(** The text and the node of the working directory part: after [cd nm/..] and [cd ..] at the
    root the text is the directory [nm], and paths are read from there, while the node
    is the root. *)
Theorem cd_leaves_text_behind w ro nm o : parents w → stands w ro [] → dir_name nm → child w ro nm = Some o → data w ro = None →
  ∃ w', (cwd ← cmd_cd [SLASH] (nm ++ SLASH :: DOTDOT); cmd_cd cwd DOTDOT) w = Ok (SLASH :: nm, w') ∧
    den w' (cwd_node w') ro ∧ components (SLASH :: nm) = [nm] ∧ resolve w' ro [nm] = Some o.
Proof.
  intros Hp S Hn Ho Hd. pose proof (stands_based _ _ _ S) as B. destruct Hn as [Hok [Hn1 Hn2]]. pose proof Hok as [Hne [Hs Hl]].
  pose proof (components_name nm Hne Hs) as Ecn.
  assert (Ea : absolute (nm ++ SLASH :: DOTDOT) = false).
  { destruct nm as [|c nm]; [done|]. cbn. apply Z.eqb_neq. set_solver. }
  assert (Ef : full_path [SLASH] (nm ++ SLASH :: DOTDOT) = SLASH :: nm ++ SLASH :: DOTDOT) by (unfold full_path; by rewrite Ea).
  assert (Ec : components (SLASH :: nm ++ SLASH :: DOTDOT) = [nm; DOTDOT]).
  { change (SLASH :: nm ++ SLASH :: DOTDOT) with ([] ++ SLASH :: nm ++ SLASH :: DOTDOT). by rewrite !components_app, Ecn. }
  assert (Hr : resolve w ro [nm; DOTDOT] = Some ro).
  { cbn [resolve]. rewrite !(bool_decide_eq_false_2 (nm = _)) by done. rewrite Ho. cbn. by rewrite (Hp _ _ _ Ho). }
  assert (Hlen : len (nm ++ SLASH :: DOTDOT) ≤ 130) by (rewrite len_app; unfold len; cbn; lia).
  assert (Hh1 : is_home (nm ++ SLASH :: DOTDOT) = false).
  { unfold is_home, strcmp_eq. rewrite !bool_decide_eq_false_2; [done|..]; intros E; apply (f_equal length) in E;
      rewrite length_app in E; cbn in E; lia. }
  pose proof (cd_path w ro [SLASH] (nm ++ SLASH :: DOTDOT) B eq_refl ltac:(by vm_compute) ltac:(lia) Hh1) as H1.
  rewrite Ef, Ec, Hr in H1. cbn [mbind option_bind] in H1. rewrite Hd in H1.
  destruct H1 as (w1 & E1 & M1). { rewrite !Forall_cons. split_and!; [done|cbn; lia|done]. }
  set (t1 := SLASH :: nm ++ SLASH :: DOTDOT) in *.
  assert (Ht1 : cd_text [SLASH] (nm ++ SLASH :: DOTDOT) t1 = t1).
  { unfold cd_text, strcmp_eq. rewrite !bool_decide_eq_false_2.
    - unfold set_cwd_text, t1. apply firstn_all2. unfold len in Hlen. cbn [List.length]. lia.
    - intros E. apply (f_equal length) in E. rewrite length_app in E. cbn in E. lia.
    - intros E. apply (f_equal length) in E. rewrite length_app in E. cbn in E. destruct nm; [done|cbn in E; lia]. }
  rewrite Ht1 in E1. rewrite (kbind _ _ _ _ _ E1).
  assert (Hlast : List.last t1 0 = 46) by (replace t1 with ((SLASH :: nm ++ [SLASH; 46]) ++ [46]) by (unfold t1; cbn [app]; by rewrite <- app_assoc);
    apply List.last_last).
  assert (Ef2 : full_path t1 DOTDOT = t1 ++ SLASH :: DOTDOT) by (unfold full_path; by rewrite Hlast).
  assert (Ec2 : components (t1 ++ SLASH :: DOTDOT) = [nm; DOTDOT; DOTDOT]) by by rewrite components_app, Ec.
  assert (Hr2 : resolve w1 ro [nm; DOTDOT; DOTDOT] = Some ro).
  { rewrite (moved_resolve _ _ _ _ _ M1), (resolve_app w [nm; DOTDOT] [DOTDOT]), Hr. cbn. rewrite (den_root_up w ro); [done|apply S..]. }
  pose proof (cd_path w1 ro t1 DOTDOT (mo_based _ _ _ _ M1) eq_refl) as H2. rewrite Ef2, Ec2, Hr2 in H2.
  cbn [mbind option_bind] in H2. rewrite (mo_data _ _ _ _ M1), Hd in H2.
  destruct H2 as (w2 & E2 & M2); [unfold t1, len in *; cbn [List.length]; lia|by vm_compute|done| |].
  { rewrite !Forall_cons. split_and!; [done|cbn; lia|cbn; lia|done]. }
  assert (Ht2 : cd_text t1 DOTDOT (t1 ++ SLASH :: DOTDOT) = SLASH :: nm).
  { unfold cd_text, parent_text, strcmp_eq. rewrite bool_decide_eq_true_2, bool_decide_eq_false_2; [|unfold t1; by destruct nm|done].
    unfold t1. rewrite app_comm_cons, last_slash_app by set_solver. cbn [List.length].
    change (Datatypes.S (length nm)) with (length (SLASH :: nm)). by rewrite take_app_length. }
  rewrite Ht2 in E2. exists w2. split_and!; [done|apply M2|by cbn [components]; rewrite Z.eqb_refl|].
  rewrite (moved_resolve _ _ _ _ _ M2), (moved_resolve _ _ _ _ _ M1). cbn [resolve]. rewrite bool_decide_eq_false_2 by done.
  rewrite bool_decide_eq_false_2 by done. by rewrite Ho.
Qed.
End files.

Your objective.
Once you have read the records above, say how many of their lines contain the word "Some", giving only that figure.

Written solution.
4